Weeks after some venues on the South Fork resumed offering live music, the New York State Liquor Authority clarified language on its website and contacted all bars and restaurants to ensure they were aware of the restrictions that have remained in place in mid-March. Word spread quickly among musicians, some of whom consider it another nail in the coffin for live music.
An official in the S.L.A.’s public affairs office told The Star on Thursday that the authority was responding to an increase in live-entertainment venues advertising ticketed events.
“Live entertainment activities, including all ticketed events, have been prohibited since New York went on Pause in mid-March to stop the spread of coronavirus,” reads a statement by the S.L.A. “Thanks to New Yorkers' hard work, we have achieved, and so far maintained, one of the lowest rates of infection in the country, but these high-risk gatherings would create exactly the situation we are trying to avoid, where people congregate, mingle, and create congestion at points of ingress and egress.”
The content on the S.L.A. website that was apparently altered or added this week reads, “Additionally, please note that only incidental music is permissible at this time. This means that advertised and/or ticketed shows are not permissible. Music should be incidental to the dining experience and not the draw itself.”
Speaking on background, the S.L.A. public affairs official emphasized in an email that “Bars/restaurants are allowed to provide incidental music -- i.e., music that is not the main attraction, but complements dining -- if it is allowed on their liquor license. Remember, we allowed outdoor and (outside of NYC) indoor dining, not concerts.”

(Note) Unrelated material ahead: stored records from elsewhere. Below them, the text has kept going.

(** What is logged: every chunk while the budget lasts, then the longest prefix
    that fits with the marker, then nothing. *)
Definition log_result (max : Z) (chunks outputs : list jstr) : Prop :=
  ∃ pre post, chunks = pre ++ post ∧ (pre = [] ∨ total_bytes pre <= max) ∧
    match post with
    | [] => outputs = pre
    | chunk :: rest => max < total_bytes pre + utf8_length chunk ∧
        ∃ n, longest_prefix chunk (max - total_bytes pre) n ∧
          outputs = pre ++ (take n chunk ++ LOG_TRUNCATED_MARKER) :: replicate (length rest) []
    end.

Lemma total_bytes_cons c cs : total_bytes (c :: cs) = utf8_length c + total_bytes cs.
Proof. reflexivity. Qed.

Lemma log_result_cons max chunk chunks outputs :
  utf8_length chunk <= max → log_result (max - utf8_length chunk) chunks outputs →
  log_result max (chunk :: chunks) (chunk :: outputs).
Proof.
  intros Hle (pre & post & -> & Hpre & Hpost). exists (chunk :: pre), post. split; [done|]. split.
  - right. rewrite total_bytes_cons. destruct Hpre as [->|?]; [change (total_bytes []) with 0|]; lia.
  - rewrite total_bytes_cons. destruct post as [|c rest]; [by rewrite Hpost|]. destruct Hpost as (Hlt & n & Hn & ->).
    split; [lia|]. exists n. split; [|done].
    by replace (max - (utf8_length chunk + total_bytes pre)) with (max - utf8_length chunk - total_bytes pre) by lia.
Qed.

(** The rest of a run after a call that logs nothing *)
Ltac run_on IH Ht Hwf :=
  cbn [is_ok];
  match goal with |- context [tracker_run ?t' ?cs] =>
    specialize (IH t' Ht Hwf); destruct (tracker_run t' cs); exact IH end.

Lemma run_log cs : ∀ t, logTruncated t = false → Forall jstr_wf (chunks_of cs) →
  log_result (maxLogBytes t - currentLogBytes t) (chunks_of cs) (outputs_of (tracker_run t cs).2).
Proof.
  induction cs as [|c cs IH]; intros t Ht Hwf; [exists [], []; by auto|]. cbn [tracker_run].
  destruct c as [| | |chunk]; cbn [tracker_step].
  - unfold recordKvOp. destruct (maxKvOps t <=? kvOps t); run_on IH Ht Hwf.
  - unfold recordObjectOp. destruct (maxObjectOps t <=? objectOps t); run_on IH Ht Hwf.
  - unfold recordQueueOp. destruct (maxQueueOps t <=? queueOps t); run_on IH Ht Hwf.
  - cbn in Hwf. apply Forall_cons in Hwf as [Hc Hwf]. unfold appendLog. rewrite Ht.
    destruct (Z.leb_spec (currentLogBytes t + utf8_length chunk) (maxLogBytes t)) as [Hle|Hgt].
    + match goal with |- context [tracker_run ?t' cs] => specialize (IH t' eq_refl Hwf);
        destruct (tracker_run t' cs) as [t2 rs] end.
      cbn [maxLogBytes currentLogBytes with_counts snd] in IH.
      apply log_result_cons; [lia|].
      by replace (maxLogBytes t - currentLogBytes t - utf8_length chunk) with
        (maxLogBytes t - (currentLogBytes t + utf8_length chunk)) by lia.
    + match goal with |- context [tracker_run ?t' cs] => pose proof (run_truncated cs t' eq_refl) as Hr;
        destruct (tracker_run t' cs) as [t2 rs] end.
      destruct (truncate_spec chunk (maxLogBytes t - currentLogBytes t) Hc) as (n & -> & Hn).
      exists [], (chunk :: chunks_of cs). split; [done|]. split; [by left|].
      change (total_bytes []) with 0. split; [lia|]. exists n. rewrite Z.sub_0_r. split; [done|]. cbn [snd] in Hr |- *. by rewrite <-Hr.
Qed.

(** A chain of [n + 1] calls, each passing [String(depth)] of the previous one *)
Fixpoint hops (t : InvocationTracker) (n : nat) : result exn Z :=
  match n with
  | O => checkCallDepth None t
  | S n => hops t n ≫= λ depth, checkCallDepth (Some (string_of_nat depth)) t
  end.

Lemma checkCallDepth_number t d : 0 <= d →
  checkCallDepth (Some (string_of_nat d)) t =
  if maxCallDepth t <? d + 1 then Err CallDepthExceededError else Ok (d + 1).
Proof.
  intros Hd. destruct (string_of_nat_spec d Hd) as (Hne & Hdig & Hnum). unfold checkCallDepth.
  destruct (string_of_nat d) as [|c s] eqn:E; [done|]. unfold depth_header_valid.
  rewrite Hdig, Hnum, (proj2 (jstr_eqb_neq _ _)) by done. cbn. by destruct (_ <? _).
Qed.

Lemma hops_spec t n :
  hops t n = if (Z.of_nat n =? 0) || (Z.of_nat n + 1 <=? maxCallDepth t) then Ok (Z.of_nat n + 1)
             else Err CallDepthExceededError.
Proof.
  induction n as [|n IH]; [done|]. cbn [hops]. rewrite IH.
  destruct (Z.eqb_spec (Z.of_nat n) 0), (Z.eqb_spec (Z.of_nat (S n)) 0), (Z.leb_spec (Z.of_nat n + 1) (maxCallDepth t)),
    (Z.leb_spec (Z.of_nat (S n) + 1) (maxCallDepth t)); cbn [orb]; try lia; try done;
    cbn [mbind result_bind]; rewrite checkCallDepth_number by lia;
    destruct (Z.ltb_spec (maxCallDepth t) (Z.of_nat n + 1 + 1)); try lia; try done; f_equal; lia.
Qed.

(** C38: The budgets of one invocation (FN-5, FN-7): whatever calls a function makes
    in whatever order, exactly the first [max] operations of each kind are
    granted; the log keeps every chunk within the byte budget, then the longest
    prefix of the next chunk that fits and splits no character, with the marker,
    and nothing afterwards; and a chain of nested calls is refused from the hop
    after the maximal depth on. *)
Theorem invocation_budgets limits cs :
  let t := createInvocationTracker limits in
  Forall jstr_wf (chunks_of cs) →
  (∀ kind, (∀ chunk, kind ≠ Log chunk) →
    granted kind (tracker_run t cs).2 = Z.min (asked kind cs) (Z.max 0 (limit kind t))) ∧
  log_result (maxLogBytes t) (chunks_of cs) (outputs_of (tracker_run t cs).2) ∧
  ∀ n, hops t n = if (Z.of_nat n =? 0) || (Z.of_nat n + 1 <=? maxCallDepth t) then Ok (Z.of_nat n + 1)
                  else Err CallDepthExceededError.
Proof.
  cbv zeta. intros Hwf. split_and!.
  - intros kind Hk. rewrite granted_spec by lia.
    assert (counter kind (createInvocationTracker limits) = 0) as -> by (by destruct kind). by rewrite Z.sub_0_r.
  - pose proof (run_log cs (createInvocationTracker limits) eq_refl Hwf) as H.
    cbn [currentLogBytes createInvocationTracker] in H. by rewrite Z.sub_0_r in H.
  - apply hops_spec.
Qed.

The S.L.A. notice “killed our music,” Peter Honerkamp, an owner of the Stephen Talkhouse in Amagansett, said on Thursday. “I had to cancel everything.”
The Talkhouse, which for more than three decades has offered everything from local bands and open mike nights to national and internationally renowned recording artists in an intimate setting, had resumed live music on July 30, with performers inside on the venue’s stage and patrons outside on the patio, where video monitors allowed them to see the performers. A limited number of tickets were offered for performances, which began and concluded earlier in the evening than in the past.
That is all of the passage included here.